By comparison, the wildfires that set ablaze the western United States last month received only glancing mention — and it was Susan Page, the moderator, rather than Harris, California’s junior senator, who brought them up. Page mightn’t have bothered. When Pence was asked about the fires and other climate disasters, he ended his answer by insisting that Biden would ban fracking.
It wasn’t just fracking over fires. In both the vice-presidential and the presidential debates, nobody mentioned housing or homelessness, a top policy issue for people in my state. There was barely a mention of building new roads, bridges or expanding public transportation — Harris raised the issue mainly to take a shot at how Trump has turned his plan for “infrastructure week” into a joke.
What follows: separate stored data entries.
(** The DNS asset's collaborators: an install config whose service
    network the cluster-IP helper rejects, and two operator assets. *)
Definition no_services : types.InstallConfig :=
  {| types.BaseDomain := "example.com";
     types.Networking_ :=
       {| types.Type_ := "OpenshiftSDN";
          types.ServiceCIDR := unspecified;
          types.ClusterNetworks := two_nets;
          types.PodCIDR := pods |} |}.
Definition GetInstallConfig (a : unit) (dependencies : unit)
  : result types.InstallConfig :=
  Ok no_services.
Definition ClusterDNSIP (installConfig : types.InstallConfig)
  : result string :=
  if IsUnspecified
       (net.IP_ (ipnet.IPNet_
                   (types.ServiceCIDR (types.Networking_ installConfig))))
  then Err (Foreign false "invalid service CIDR")
  else Ok "172.30.0.10".
Definition OperatorAssetContent : result (gmap string bytes) :=
  Ok (<["b.yaml" := [x62]]> (<["a.yaml" := [x61]]> ∅)).
Definition dns : manifests.cdo.clusterDNSOperator :=
  {| manifests.cdo.installConfigAsset := tt;
     manifests.cdo.installConfig := None |}.
End Samples.

(** ** The order of a [range] over the operator's assets *)

Module ranging.
Section clusterDNSOperator.
Context {Asset Dependencies : Type} `{Collaborators}.
Variable GetInstallConfig : Asset -> Dependencies -> result types.InstallConfig.
Variable ClusterDNSIP : types.InstallConfig -> result string.
Variable OperatorAssetContent : result (gmap string bytes).
Context `{!yaml.Marshaler (result clusterdnsopapi.ClusterDNS)}.

(** [clusterDNSOperator.Generate] once more, with the order in which
    [for k := range assetData] visits the keys of the map as the parameter
    [visit]: Go leaves that order open, and [manifests.cdo.Generate] is this
    function at the order of [map_to_list]. *)
Definition Generate (visit : list string) (dependencies : Dependencies)
    (cdo : manifests.cdo.clusterDNSOperator)
  : result asset.State * manifests.cdo.clusterDNSOperator :=
  match GetInstallConfig (manifests.cdo.installConfigAsset cdo)
                         dependencies with
  | Err err => (Err err, cdo)
  | Ok ic =>
    let cdo :=
      {| manifests.cdo.installConfigAsset :=
           manifests.cdo.installConfigAsset cdo;
         manifests.cdo.installConfig := Some ic |} in
    match manifests.cdo.dnsConfig ClusterDNSIP ic with
    | Err err => (Err err, cdo)
    | Ok dnsConfig =>
      match manifests.cdo.assetData OperatorAssetContent with
      | Err err => (Err err, cdo)
      | Ok assetData =>
        let keys := foldl (fun keys k => keys ++ [k]) [] visit in
        let keys := manifests.cdo.sort_Strings keys in
        let assetContents :=
          foldl (fun assetContents k =>
                   assetContents ++
                   [ {| asset.Name := filepath_Join "cluster-dns-operator" k;
                        asset.Data_ := default [] (assetData !! k) |} ])
                [] keys in
        let assetContents :=
          assetContents ++
          [ {| asset.Name := "cluster-dns-operator-config.yml";
               asset.Data_ := dnsConfig |} ] in
        (Ok {| asset.Contents := assetContents |}, cdo)
      end
    end
  end.

End clusterDNSOperator.
End ranging.

(** ** More sample inputs *)

Module Samples2.
Import Byte.

(** The generated files, the CRD file replaced by an empty one. *)
Definition edited : list asset.File :=
  match manifests.Files (Samples.generated Samples.explicit) with
  | [_; cfgFile] =>
    [ {| asset.Filename := manifests.noCrdFilename; asset.Data := [] |};
      cfgFile ]
  | files => files
  end.

(** An encoder that refuses every value. *)
Definition refusing : yaml.Marshaler netopv1.NetworkConfig :=
  fun _ => Err (Foreign false "json: unsupported value").

(** Only the CRD file is there. *)
Definition crd_only : list asset.File :=
  [ {| asset.Filename := manifests.noCrdFilename;
       asset.Data := String.list_byte_of_string manifests.netConfigCRD |} ].


(** The DNS asset's collaborators where every step succeeds. *)
Definition ClusterDNSIP (installConfig : types.InstallConfig)
  : result string := Ok "172.30.0.10".
Definition assets : gmap string bytes :=
  <["b.yaml" := [x62]]> (<["a.yaml" := [x61]]> (<["c.yaml" := [x63]]> ∅)).
Definition OperatorAssetContent : result (gmap string bytes) := Ok assets.
Definition failing_assets : result (gmap string bytes) :=
  Err (Foreign false "asset not found").
End Samples2.

(** * Properties of the networking asset *)

Section NetworkingProperties.
Import manifests.
Context `{Collaborators}.
Context `{!yaml.Marshaler netopv1.NetworkConfig}.
Context `{!yaml.Unmarshaler netopv1.NetworkConfig}.

Lemma clusterNets_of_explicit netConfig :
  types.ClusterNetworks netConfig <> [] ->
  clusterNets_of netConfig = Ok (types.ClusterNetworks netConfig).
Proof.
  unfold clusterNets_of.
  destruct (types.ClusterNetworks netConfig) as [|cn cns]; [congruence|done].
Qed.

Lemma clusterNets_of_legacy netConfig :
  types.ClusterNetworks netConfig = [] ->
  IsUnspecified (net.IP_ (ipnet.IPNet_ (types.PodCIDR netConfig))) = false ->
  clusterNets_of netConfig =
    Ok [ {| netopv1.CIDR := IPNet_String (types.PodCIDR netConfig);
            netopv1.HostSubnetLength := 9 |} ].
Proof. intros Hnil Hip. unfold clusterNets_of. by rewrite Hnil, Hip. Qed.

Lemma clusterNets_of_neither netConfig :
  types.ClusterNetworks netConfig = [] ->
  IsUnspecified (net.IP_ (ipnet.IPNet_ (types.PodCIDR netConfig))) = true ->
  clusterNets_of netConfig =
    Err (Errorf "Either PodCIDR or ClusterNetworks must be specified").
Proof. intros Hnil Hip. unfold clusterNets_of. by rewrite Hnil, Hip. Qed.

(** Once the pod address space is determined, [Generate] stores a
    configuration built from it, and its outcome is the encoder's. *)
Lemma Generate_determined installConfig no clusterNets :
  let netConfig := types.Networking_ (installconfig.Config installConfig) in
  clusterNets_of netConfig = Ok clusterNets ->
  exists cfg,
    netopv1.Spec cfg =
      {| netopv1.ServiceNetwork := IPNet_String (types.ServiceCIDR netConfig);
         netopv1.ClusterNetworks := clusterNets;
         netopv1.DefaultNetwork := defaultNet_of netConfig |}
    /\ Generate installConfig no =
       match yaml.Marshal cfg with
       | Ok configData =>
         (None,
          {| config := Some cfg; FileList := generated_files configData |})
       | Err err =>
         (Some (Wrapf err "failed to create Network Config manifests from InstallConfig"),
          {| config := Some cfg; FileList := FileList no |})
       end.
Proof.
  intros netConfig Hnets. unfold Generate. fold netConfig. rewrite Hnets.
  match goal with |- context [yaml.Marshal ?c] => exists c end.
  split; [reflexivity|].
  by destruct (yaml.Marshal _) as [configData|err].
Qed.

(** The [switch] attaches a plugin configuration in its one [case]. *)
Lemma defaultNet_of_cases netConfig :
  defaultNet_of netConfig =
    {| netopv1.Type_ := types.Type_ netConfig;
       netopv1.OpenshiftSDNConfig_ :=
         if decide (types.Type_ netConfig = NetworkTypeOpenshiftSDN)
         then Some {| netopv1.Mode := SDNModePolicy |}
         else None |}.
Proof.
  unfold defaultNet_of.
  destruct (String.eqb_spec (types.Type_ netConfig) NetworkTypeOpenshiftSDN)
    as [Heq|Hne]; simpl.
  - by rewrite decide_True.
  - by rewrite decide_False.
Qed.

Lemma ClusterNetwork_pods (cns : list netopv1.ClusterNetwork) acc :
  foldl (fun pods cn => pods ++ [netopv1.CIDR cn]) acc cns =
    acc ++ map netopv1.CIDR cns.
Proof.
  revert acc. induction cns as [|cn cns IH]; intros acc; simpl.
  - by rewrite app_nil_r.
  - by rewrite IH, <- app_assoc.
Qed.

(** C1. With an empty cluster-network list and a pod CIDR that is not the
    unspecified address, [Generate] stores a configuration whose cluster
    networks are the single entry made of the pod CIDR's string form and
    host-subnet length 9, and it returns no error unless the YAML encoder
    rejects that configuration. *)
Theorem Generate_legacy_PodCIDR installConfig no :
  let netConfig := types.Networking_ (installconfig.Config installConfig) in
  types.ClusterNetworks netConfig = [] ->
  IsUnspecified (net.IP_ (ipnet.IPNet_ (types.PodCIDR netConfig))) = false ->
  exists cfg,
    config (Generate installConfig no).2 = Some cfg
    /\ netopv1.ClusterNetworks (netopv1.Spec cfg) =
         [ {| netopv1.CIDR := IPNet_String (types.PodCIDR netConfig);
              netopv1.HostSubnetLength := 9 |} ]
    /\ (Generate installConfig no).1 =
         match yaml.Marshal cfg with
         | Ok _ => None
         | Err err =>
           Some (Wrapf err "failed to create Network Config manifests from InstallConfig")
         end.
Proof.
  intros netConfig Hnil Hip.
  destruct (Generate_determined installConfig no _
              (clusterNets_of_legacy netConfig Hnil Hip)) as (cfg & Hspec & ->).
  exists cfg. rewrite Hspec.
  by destruct (yaml.Marshal cfg).
Qed.

(** C2. With a non-empty cluster-network list, whatever the pod CIDR,
    [Generate] stores a configuration whose cluster networks are that list,
    entry for entry, and it returns no error unless the YAML encoder rejects
    that configuration. *)
Theorem Generate_explicit_ClusterNetworks installConfig no :
  let netConfig := types.Networking_ (installconfig.Config installConfig) in
  types.ClusterNetworks netConfig <> [] ->
  exists cfg,
    config (Generate installConfig no).2 = Some cfg
    /\ netopv1.ClusterNetworks (netopv1.Spec cfg) =
         types.ClusterNetworks netConfig
    /\ (Generate installConfig no).1 =
         match yaml.Marshal cfg with
         | Ok _ => None
         | Err err =>
           Some (Wrapf err "failed to create Network Config manifests from InstallConfig")
         end.
Proof.
  intros netConfig Hne.
  destruct (Generate_determined installConfig no _
              (clusterNets_of_explicit netConfig Hne)) as (cfg & Hspec & ->).
  exists cfg. rewrite Hspec.
  by destruct (yaml.Marshal cfg).
Qed.

(** C3. With an empty cluster-network list and the unspecified address as
    pod CIDR, [Generate] returns the error that either of them must be
    specified, and leaves the asset as it was. *)
Theorem Generate_no_networking installConfig no :
  let netConfig := types.Networking_ (installconfig.Config installConfig) in
  types.ClusterNetworks netConfig = [] ->
  IsUnspecified (net.IP_ (ipnet.IPNet_ (types.PodCIDR netConfig))) = true ->
  Generate installConfig no =
    (Some (Errorf "Either PodCIDR or ClusterNetworks must be specified"), no).
Proof.
  intros netConfig Hnil Hip. unfold Generate. fold netConfig.
  by rewrite (clusterNets_of_neither netConfig Hnil Hip).
Qed.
Then, of course, there is the Supreme Court nomination that Republicans are ramming through the Senate. Because Republicans derive much of their political strength from many small states, the Senate amplifies their power; as CNN’s Ronald Brownstein pointed out last month, the 47 Democratic senators represent nearly 169 million people, more than the 158 million people represented by the Senate’s 53 Republicans.
If Amy Coney Barrett, Trump’s nominee to replace Ruth Bader Ginsburg, is confirmed along partisan lines, the Supreme Court will cross “an undemocratic milestone,” as Adam Cole pointed out in Vox. For the first time, “a controlling majority of the court will have been put there by senators whom most voters didn’t choose.”
It boils my blood, all of it. Is it any wonder that the United States has one of the lowest rates of voter turnout among developed nations? The system is corrosive. We are told by everyone, everywhere, that voting is the path toward a better country, but in every election, we are shown that some votes matter much more than others, and that we should all just live with it, because smart people a long time ago decided it should be so.
I still vote. I do it out of a sense of civic duty and as a role model to my children, and to make sure I can get the NIMBYs off the City Council. But when it comes to the national government, I long ago gave up any hope of ever mattering.
Farhad Manjoo is an Op-Ed columnist for The New York Times.